▶ Activity
Pull each line containing "Attrs" out of the listing below.

*** Begin section ***

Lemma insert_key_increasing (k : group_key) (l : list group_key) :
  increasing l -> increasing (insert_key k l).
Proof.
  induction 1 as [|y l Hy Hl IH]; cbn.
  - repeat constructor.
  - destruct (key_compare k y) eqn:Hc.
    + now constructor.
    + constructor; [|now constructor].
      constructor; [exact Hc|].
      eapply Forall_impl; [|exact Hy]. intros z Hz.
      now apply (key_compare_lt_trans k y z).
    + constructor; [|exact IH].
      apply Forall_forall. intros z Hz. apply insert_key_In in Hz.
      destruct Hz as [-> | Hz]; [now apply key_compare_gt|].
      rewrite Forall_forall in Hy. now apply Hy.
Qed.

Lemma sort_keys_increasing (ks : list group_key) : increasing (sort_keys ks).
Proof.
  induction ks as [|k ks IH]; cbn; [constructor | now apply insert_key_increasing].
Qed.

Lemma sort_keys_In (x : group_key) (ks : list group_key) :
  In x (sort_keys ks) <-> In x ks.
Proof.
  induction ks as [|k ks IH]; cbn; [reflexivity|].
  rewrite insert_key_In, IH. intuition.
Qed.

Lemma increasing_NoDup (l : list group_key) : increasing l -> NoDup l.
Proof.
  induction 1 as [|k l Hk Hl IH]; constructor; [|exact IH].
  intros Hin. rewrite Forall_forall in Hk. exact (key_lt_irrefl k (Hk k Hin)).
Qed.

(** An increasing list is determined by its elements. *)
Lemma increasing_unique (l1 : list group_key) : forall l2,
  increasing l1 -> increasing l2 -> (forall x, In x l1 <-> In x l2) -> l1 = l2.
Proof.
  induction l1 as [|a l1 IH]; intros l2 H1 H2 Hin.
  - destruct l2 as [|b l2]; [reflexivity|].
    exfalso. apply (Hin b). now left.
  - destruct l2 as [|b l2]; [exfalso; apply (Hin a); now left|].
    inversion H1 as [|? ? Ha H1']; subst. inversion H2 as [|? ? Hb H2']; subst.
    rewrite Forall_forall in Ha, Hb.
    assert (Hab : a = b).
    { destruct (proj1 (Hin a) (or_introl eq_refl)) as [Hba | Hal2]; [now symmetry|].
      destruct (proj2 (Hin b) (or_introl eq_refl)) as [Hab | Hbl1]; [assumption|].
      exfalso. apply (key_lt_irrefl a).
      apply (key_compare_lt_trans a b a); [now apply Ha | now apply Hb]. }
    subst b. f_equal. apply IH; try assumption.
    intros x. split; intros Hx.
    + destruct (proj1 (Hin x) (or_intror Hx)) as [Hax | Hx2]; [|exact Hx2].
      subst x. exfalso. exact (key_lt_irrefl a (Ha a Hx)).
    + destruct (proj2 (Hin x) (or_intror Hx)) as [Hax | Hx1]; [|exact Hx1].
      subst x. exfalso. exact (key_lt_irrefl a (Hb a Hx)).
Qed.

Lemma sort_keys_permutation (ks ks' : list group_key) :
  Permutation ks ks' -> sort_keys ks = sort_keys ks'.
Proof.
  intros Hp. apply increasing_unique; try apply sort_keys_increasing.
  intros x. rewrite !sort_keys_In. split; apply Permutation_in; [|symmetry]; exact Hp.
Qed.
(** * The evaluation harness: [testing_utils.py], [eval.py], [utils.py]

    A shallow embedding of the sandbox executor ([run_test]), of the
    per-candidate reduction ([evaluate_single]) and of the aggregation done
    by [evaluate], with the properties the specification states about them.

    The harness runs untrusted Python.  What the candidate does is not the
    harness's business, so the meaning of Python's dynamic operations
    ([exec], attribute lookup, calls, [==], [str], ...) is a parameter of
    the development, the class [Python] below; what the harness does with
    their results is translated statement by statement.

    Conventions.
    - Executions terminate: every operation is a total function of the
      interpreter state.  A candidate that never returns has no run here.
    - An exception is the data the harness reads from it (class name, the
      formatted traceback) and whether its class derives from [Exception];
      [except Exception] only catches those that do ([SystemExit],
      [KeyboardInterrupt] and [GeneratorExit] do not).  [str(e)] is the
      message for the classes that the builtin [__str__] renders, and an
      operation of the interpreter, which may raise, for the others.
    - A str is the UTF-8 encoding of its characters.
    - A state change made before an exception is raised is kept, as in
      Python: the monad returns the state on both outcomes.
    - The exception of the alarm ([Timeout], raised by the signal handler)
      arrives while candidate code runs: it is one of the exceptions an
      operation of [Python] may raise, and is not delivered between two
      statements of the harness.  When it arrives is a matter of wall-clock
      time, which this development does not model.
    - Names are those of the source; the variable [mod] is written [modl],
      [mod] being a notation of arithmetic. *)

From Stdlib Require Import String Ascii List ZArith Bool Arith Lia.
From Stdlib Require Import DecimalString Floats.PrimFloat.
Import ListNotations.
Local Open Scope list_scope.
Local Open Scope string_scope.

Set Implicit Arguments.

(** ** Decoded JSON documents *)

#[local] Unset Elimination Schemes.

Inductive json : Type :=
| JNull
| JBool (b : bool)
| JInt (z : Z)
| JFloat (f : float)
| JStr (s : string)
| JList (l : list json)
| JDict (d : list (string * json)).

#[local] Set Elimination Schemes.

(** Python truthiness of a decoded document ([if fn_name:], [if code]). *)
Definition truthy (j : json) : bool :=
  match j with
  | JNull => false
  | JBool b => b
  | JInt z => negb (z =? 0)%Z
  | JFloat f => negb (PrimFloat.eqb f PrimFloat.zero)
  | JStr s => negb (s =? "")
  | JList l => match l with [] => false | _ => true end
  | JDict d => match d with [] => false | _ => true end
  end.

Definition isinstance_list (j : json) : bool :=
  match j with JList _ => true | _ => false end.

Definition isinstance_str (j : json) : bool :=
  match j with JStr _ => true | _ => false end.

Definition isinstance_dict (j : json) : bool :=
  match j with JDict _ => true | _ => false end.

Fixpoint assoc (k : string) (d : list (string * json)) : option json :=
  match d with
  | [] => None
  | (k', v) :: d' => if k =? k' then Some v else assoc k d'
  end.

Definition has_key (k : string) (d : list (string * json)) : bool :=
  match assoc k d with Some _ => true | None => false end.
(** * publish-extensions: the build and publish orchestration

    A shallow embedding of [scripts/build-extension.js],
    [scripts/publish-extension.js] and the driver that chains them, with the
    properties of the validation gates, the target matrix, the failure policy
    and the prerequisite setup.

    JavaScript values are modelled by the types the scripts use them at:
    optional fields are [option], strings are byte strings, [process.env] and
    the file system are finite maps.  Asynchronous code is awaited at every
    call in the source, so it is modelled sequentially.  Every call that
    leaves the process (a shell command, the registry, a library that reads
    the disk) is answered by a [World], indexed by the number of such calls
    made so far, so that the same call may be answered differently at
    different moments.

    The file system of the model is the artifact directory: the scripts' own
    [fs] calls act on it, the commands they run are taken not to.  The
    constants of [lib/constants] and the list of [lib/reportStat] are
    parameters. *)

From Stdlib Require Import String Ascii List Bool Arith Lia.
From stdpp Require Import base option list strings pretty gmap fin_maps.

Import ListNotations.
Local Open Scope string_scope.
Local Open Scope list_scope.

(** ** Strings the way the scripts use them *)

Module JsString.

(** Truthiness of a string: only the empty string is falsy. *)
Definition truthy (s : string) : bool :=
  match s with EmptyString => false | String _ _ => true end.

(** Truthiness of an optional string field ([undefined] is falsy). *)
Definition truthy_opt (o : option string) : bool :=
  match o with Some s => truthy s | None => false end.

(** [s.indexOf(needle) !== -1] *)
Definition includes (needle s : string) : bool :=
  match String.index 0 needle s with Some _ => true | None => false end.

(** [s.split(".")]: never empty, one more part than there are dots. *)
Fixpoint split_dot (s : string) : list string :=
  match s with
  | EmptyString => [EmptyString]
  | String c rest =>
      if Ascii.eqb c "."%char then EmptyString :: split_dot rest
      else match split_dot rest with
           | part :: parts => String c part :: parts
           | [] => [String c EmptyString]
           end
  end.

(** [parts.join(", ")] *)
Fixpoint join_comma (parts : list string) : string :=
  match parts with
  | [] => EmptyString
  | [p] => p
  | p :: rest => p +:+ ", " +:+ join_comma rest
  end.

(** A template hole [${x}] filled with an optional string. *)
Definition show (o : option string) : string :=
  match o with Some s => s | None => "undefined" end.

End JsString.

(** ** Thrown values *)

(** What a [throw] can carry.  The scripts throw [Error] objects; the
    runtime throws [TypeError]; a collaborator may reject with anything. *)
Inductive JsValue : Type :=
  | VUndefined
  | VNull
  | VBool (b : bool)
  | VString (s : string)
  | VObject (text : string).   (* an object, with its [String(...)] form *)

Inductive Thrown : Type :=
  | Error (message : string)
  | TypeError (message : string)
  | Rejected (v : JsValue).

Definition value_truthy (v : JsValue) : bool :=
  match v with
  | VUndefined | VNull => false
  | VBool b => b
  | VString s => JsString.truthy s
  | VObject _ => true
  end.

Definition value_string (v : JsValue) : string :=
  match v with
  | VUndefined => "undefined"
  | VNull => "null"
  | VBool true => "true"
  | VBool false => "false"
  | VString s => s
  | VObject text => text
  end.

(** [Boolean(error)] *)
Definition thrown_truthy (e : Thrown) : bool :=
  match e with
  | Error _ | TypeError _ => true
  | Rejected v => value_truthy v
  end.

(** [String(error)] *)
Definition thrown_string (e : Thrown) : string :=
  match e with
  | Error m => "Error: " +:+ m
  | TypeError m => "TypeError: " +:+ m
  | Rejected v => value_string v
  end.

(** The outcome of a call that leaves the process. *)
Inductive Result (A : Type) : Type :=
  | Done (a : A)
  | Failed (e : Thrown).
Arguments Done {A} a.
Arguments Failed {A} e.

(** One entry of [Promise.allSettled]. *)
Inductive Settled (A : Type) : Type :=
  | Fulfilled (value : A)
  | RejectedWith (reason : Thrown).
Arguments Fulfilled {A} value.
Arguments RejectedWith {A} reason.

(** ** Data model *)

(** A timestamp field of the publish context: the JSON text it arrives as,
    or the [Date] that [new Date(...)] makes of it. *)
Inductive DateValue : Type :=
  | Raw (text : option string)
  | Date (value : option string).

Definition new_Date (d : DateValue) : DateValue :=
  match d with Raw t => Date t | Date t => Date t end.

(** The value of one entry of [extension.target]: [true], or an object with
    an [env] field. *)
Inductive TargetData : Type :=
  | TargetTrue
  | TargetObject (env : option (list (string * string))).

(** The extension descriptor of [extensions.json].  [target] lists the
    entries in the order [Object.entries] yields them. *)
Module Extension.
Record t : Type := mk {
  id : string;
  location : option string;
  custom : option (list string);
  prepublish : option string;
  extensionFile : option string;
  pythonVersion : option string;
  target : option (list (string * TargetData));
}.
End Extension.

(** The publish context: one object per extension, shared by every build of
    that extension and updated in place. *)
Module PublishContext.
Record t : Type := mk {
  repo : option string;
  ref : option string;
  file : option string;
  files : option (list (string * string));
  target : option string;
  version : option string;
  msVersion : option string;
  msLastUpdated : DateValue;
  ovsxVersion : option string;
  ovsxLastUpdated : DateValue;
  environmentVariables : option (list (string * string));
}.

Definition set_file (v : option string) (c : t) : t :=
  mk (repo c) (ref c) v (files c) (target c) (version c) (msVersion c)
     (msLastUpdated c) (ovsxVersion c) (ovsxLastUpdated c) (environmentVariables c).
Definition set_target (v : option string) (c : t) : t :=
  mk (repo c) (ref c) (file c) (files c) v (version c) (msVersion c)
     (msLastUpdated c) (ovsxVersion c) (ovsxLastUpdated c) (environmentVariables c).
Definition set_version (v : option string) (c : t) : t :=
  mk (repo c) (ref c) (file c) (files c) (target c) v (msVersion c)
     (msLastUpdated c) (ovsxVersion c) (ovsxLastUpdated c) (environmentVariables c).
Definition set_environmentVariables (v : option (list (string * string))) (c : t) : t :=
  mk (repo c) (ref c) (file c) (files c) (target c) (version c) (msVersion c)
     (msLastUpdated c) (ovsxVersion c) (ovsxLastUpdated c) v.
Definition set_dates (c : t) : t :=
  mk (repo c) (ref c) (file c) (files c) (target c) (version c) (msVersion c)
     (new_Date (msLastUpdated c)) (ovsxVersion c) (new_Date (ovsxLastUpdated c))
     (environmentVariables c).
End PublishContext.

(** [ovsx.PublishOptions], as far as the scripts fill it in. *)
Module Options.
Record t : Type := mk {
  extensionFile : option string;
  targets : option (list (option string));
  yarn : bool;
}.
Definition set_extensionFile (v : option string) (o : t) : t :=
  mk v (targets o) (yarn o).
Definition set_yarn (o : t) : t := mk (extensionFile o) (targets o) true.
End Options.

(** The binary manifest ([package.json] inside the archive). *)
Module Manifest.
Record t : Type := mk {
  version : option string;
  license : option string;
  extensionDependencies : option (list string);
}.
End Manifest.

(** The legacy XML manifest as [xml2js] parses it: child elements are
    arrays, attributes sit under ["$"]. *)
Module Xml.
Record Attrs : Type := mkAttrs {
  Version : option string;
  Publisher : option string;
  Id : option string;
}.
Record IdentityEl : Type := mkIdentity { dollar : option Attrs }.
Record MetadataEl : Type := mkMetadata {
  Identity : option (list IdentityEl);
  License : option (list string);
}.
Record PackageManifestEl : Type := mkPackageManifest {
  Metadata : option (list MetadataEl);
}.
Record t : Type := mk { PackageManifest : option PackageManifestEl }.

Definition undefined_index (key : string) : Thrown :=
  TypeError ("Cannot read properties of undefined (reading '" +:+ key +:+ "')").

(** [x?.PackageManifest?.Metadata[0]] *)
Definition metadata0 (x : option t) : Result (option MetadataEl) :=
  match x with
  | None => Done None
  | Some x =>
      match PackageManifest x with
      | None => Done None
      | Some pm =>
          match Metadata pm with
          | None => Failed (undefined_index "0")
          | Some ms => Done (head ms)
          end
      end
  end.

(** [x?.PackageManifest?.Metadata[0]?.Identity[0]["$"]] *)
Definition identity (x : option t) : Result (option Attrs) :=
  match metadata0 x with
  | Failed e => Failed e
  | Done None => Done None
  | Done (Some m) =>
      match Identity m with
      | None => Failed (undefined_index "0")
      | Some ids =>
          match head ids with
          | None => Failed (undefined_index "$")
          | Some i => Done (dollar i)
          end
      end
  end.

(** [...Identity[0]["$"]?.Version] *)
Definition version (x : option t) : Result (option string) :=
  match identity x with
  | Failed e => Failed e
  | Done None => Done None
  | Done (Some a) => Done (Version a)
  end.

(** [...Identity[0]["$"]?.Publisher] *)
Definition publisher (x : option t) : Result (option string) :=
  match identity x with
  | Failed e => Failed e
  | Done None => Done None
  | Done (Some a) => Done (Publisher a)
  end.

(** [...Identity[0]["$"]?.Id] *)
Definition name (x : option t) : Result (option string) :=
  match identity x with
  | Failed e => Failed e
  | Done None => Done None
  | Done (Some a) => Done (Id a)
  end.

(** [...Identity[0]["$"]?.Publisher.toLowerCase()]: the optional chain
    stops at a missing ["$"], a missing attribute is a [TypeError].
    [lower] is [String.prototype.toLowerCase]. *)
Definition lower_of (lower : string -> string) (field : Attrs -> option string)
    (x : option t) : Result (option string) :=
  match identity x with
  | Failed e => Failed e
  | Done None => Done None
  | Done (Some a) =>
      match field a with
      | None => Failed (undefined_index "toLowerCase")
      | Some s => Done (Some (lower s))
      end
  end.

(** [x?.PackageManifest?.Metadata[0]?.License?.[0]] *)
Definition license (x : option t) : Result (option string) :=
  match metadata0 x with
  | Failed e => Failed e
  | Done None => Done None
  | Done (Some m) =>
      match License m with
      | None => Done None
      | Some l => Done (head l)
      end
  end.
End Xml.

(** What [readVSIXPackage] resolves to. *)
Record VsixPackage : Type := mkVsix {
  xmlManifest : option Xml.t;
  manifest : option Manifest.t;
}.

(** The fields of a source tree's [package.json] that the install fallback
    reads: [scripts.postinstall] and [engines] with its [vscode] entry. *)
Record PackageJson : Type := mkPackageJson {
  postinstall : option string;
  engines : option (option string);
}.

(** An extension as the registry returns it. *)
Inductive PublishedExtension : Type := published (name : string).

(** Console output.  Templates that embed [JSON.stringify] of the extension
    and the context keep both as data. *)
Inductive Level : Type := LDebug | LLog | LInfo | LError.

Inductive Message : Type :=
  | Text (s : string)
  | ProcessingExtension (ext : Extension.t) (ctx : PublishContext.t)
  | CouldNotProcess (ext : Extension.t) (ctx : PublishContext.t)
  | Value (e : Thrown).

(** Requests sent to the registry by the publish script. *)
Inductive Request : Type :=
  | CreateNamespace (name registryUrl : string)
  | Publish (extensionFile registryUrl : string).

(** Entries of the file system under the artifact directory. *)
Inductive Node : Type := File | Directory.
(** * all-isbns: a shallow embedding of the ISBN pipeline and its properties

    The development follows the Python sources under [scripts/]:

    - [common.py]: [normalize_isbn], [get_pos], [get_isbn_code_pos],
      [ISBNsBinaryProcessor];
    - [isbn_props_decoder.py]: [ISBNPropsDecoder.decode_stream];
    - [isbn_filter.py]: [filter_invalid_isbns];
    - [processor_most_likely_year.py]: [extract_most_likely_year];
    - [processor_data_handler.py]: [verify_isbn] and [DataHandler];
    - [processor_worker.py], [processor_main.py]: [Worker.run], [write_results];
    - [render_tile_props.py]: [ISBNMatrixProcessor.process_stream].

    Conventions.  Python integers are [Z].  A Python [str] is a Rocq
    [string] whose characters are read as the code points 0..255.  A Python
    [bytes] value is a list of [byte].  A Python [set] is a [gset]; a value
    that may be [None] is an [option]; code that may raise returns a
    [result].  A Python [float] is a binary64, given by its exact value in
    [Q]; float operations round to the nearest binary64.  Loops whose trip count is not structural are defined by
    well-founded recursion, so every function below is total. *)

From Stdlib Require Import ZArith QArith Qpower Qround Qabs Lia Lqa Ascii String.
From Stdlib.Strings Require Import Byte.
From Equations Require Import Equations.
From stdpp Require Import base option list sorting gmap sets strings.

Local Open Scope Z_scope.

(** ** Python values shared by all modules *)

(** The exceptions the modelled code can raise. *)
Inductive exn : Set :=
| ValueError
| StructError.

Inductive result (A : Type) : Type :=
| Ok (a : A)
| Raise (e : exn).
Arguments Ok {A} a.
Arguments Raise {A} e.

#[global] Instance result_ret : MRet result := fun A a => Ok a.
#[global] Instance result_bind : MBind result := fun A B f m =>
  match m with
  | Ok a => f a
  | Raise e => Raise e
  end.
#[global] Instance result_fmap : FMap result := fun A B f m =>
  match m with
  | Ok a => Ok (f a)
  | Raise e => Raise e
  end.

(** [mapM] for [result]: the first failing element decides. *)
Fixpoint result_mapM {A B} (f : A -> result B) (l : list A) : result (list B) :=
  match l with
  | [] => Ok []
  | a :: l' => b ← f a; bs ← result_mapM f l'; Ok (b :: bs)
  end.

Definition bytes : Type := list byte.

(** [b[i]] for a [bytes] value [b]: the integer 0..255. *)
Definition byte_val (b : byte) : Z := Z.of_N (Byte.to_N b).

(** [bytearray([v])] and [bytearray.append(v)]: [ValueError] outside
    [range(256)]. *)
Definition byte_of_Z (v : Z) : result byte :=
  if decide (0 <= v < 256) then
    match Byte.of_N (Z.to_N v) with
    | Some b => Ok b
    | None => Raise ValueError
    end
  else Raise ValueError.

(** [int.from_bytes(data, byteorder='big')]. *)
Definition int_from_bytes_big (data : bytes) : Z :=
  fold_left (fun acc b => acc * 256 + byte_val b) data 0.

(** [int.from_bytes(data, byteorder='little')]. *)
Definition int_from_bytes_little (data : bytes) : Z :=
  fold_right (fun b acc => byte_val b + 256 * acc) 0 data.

*** End section ***

▶ Task answer
Record Attrs : Type := mkAttrs {
Record IdentityEl : Type := mkIdentity { dollar : option Attrs }.
Definition identity (x : option t) : Result (option Attrs) :=
Definition lower_of (lower : string -> string) (field : Attrs -> option string)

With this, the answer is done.